╔══

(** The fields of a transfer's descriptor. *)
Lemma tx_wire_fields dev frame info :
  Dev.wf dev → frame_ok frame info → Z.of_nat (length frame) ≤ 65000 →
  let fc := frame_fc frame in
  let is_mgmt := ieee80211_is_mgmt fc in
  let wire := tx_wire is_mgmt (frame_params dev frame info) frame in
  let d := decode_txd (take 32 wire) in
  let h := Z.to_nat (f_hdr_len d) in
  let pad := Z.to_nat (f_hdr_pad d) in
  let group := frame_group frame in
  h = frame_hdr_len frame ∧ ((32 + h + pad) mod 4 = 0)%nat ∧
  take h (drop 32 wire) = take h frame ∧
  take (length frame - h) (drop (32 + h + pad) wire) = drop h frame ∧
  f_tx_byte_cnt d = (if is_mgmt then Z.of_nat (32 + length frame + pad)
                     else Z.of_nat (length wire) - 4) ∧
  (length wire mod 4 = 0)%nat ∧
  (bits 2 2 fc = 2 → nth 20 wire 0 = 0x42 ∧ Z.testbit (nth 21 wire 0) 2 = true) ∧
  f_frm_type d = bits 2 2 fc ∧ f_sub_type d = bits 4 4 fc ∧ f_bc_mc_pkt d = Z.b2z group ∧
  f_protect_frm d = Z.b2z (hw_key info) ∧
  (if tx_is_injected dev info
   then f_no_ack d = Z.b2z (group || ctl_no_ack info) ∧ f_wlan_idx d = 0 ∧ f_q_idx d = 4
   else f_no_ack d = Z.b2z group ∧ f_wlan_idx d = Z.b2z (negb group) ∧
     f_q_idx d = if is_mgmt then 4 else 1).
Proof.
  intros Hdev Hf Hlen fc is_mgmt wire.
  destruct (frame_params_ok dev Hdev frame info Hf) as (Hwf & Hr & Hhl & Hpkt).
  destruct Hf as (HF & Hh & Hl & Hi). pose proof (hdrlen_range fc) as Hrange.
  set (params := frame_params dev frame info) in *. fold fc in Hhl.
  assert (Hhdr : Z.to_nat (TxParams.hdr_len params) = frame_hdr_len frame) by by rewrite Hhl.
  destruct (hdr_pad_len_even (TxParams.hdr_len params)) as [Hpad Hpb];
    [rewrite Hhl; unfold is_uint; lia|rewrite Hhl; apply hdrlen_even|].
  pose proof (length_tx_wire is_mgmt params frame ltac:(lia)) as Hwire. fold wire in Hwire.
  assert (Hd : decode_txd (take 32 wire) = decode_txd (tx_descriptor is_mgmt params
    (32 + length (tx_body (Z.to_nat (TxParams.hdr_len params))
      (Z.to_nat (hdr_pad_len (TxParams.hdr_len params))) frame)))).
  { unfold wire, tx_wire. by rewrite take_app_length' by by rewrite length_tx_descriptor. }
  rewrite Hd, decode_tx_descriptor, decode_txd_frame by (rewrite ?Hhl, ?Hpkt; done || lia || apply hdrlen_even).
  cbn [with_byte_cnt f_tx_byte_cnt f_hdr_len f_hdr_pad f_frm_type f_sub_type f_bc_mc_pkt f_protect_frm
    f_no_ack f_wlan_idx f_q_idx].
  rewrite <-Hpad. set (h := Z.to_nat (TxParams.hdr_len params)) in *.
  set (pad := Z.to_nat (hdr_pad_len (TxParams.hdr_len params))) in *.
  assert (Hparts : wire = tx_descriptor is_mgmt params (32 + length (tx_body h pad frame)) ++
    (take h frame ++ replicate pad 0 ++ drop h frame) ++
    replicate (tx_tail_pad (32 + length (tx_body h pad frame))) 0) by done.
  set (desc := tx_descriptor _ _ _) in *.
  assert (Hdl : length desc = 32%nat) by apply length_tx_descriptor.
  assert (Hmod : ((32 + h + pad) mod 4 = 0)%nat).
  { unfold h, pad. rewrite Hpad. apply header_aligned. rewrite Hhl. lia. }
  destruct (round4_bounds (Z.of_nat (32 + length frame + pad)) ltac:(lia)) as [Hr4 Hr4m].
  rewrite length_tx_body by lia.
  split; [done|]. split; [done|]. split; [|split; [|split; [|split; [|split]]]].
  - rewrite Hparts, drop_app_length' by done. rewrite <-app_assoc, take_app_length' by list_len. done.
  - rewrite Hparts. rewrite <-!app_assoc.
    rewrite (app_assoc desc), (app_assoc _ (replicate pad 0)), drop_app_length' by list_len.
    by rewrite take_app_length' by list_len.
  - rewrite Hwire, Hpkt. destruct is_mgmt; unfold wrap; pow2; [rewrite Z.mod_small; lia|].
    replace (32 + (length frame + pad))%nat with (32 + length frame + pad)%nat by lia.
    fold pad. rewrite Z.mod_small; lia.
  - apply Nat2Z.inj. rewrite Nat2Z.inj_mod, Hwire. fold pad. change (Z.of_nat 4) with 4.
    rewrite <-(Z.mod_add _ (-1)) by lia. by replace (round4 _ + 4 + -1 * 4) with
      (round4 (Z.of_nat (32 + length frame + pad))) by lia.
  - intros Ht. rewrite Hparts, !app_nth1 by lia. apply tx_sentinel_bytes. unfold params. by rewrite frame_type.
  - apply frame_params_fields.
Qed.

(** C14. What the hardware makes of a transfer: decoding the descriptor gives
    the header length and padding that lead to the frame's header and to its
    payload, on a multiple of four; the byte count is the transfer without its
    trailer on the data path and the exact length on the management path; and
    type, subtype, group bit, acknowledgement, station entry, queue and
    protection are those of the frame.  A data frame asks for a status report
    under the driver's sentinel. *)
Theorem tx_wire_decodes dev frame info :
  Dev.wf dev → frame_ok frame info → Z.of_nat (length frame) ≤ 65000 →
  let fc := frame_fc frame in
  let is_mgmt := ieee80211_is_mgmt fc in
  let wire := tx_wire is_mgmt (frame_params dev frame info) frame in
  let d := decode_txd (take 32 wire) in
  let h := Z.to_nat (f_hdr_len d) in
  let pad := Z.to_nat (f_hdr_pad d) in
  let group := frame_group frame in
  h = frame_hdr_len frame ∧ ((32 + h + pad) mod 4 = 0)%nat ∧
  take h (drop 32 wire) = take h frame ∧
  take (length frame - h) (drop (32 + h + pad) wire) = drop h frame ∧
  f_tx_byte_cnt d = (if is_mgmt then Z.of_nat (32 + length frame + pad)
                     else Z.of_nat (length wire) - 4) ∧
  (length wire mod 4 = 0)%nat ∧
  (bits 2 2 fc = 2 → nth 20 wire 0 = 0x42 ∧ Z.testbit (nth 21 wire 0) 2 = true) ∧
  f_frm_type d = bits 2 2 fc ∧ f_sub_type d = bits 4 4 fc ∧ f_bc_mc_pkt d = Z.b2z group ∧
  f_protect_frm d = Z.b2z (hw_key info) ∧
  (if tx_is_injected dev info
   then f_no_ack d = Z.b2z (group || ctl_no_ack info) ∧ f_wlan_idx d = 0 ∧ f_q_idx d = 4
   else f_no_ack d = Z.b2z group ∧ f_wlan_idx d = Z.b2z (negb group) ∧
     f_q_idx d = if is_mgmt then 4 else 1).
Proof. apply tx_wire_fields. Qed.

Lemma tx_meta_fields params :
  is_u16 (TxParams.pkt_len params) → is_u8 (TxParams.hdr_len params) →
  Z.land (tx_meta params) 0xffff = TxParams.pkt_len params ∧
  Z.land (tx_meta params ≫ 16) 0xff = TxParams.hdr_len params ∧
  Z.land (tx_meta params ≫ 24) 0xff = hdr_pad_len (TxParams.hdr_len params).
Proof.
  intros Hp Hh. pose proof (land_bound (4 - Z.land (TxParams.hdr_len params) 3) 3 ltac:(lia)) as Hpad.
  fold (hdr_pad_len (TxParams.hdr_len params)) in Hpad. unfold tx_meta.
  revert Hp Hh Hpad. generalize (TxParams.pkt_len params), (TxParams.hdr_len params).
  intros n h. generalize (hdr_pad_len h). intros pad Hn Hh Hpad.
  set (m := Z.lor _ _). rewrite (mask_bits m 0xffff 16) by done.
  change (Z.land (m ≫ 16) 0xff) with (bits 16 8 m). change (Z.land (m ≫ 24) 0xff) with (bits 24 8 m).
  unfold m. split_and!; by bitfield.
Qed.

╚══
╔══

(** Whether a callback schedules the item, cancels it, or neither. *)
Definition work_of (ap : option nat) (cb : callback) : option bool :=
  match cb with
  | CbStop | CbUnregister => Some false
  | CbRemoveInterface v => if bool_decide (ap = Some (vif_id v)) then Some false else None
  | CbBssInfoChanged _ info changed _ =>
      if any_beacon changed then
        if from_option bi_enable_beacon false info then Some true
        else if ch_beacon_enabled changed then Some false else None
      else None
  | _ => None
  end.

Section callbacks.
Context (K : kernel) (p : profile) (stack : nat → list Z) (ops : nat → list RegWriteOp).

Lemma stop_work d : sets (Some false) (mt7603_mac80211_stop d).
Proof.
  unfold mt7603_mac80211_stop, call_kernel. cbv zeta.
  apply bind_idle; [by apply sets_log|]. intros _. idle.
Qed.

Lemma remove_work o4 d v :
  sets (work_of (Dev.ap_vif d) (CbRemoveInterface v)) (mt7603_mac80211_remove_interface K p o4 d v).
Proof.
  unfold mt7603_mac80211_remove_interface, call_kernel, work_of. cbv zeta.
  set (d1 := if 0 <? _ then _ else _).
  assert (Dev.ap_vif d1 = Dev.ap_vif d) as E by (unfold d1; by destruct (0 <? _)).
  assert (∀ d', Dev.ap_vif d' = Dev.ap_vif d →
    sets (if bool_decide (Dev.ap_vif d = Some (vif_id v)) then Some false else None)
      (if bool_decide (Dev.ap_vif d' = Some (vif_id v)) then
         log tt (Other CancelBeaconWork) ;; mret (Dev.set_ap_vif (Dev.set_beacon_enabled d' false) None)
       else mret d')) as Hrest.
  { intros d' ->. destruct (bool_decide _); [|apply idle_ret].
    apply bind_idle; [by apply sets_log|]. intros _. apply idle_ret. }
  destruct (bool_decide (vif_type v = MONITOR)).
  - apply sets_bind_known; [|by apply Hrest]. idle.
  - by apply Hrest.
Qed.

╚══

Filter the entries and keep only the lines holding "Hdev".

### Exercise response:
  intros Hdev Hf Hlen fc is_mgmt wire.
  destruct (frame_params_ok dev Hdev frame info Hf) as (Hwf & Hr & Hhl & Hpkt).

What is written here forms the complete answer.